# EXERCISE INPUT
(** * itk::PhaseCorrelationOperator: a shallow embedding and its properties

    The development follows [src/include/itkPhaseCorrelationOperator.hxx].

    Modelling conventions.
    - [IndexValueType] (a signed 64-bit integer) and [SizeValueType] (an
      unsigned 64-bit integer) are integers of [Z]; every arithmetic
      operation of the source is followed by the wrap-around of the type it
      is computed in ([wrapS], [wrapU]).  Signed overflow has no defined
      meaning in C++; the model wraps it, and the theorems are stated for
      regions small enough that no signed operation overflows.
    - [PixelType] (the template parameter [TRealPixel], float or double) is
      modelled by the real numbers [R]: the arithmetic is exact, rounding,
      infinities and NaN are not modelled.
    - The band-pass control points are the exception: an element of the
      tuple is a number or NaN ([FloatValue]), since the tests of the setter
      let NaN through; the comparisons and the arithmetic on the tuple
      follow IEEE 754 for NaN (every comparison but [!=] is false, every
      operation gives NaN).
    - [Index], [Size] and [FixedArray] values of length [VImageDimension]
      are lists, read with [nth] as [operator[]] reads them.
    - An image is its geometry, its meta data entry and its pixel buffer, a
      function from indices to complex samples; writing through an iterator
      is a point-wise update of that function.
    - A member function that may throw returns the object after the call
      together with the exception, if one was thrown. *)

From Stdlib Require Import ZArith List Bool String Reals Lra Lia Psatz.
Import ListNotations.
(** * Transaction execution of go-nebulas: a shallow embedding

    The development follows [core/transaction.go] and the deploy payload
    of package [core].  Stateful Go code (a [*Block] mutated in place) is
    written in a state-and-error monad over the block; Go's [(value, error)]
    results are values of [result].  Code the transaction engine only
    consumes (checked 128-bit arithmetic, the account state, the script
    engine, JSON, protobuf and the crypto library) is either modelled from
    its documented contract or taken as a field of [Collaborators]. *)

From Stdlib Require Import ZArith String Ascii List Lia Bool.
From Stdlib Require Import Strings.Byte DecimalString.
From stdpp Require Import base option countable gmap.

Local Open Scope string_scope.
Local Open Scope Z_scope.

(** ** Errors *)

(** The error values of package [core] met on the paths below, the two
    errors of the 128-bit integers, the balance error of the account state,
    and [ErrOther] for an error raised by a collaborator outside package
    [core] (its text is all the engine ever uses). *)
Inductive Error : Type :=
| ErrNilArgument
| ErrInvalidArgument
| ErrOutOfGasLimit
| ErrInsufficientBalance
| ErrInvalidTxPayloadType
| ErrTxDataPayLoadOutOfMaxLength
| ErrInvalidChainID
| ErrInvalidTransactionHash
| ErrInvalidTransactionSigner
| ErrContractTransactionAddressNotEqual
| ErrUint128Overflow
| ErrUint128Underflow
| ErrBalanceInsufficient
| ErrOther (msg : string).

# TASK INSTRUCTIONS
Print exactly the lines of the listing above starting at the line containing "operation gives NaN)." and ending at the line containing "- A member function", both included.

# RESPONSE TO THE TASK
      operation gives NaN).
    - [Index], [Size] and [FixedArray] values of length [VImageDimension]
      are lists, read with [nth] as [operator[]] reads them.
    - An image is its geometry, its meta data entry and its pixel buffer, a
      function from indices to complex samples; writing through an iterator
      is a point-wise update of that function.
    - A member function that may throw returns the object after the call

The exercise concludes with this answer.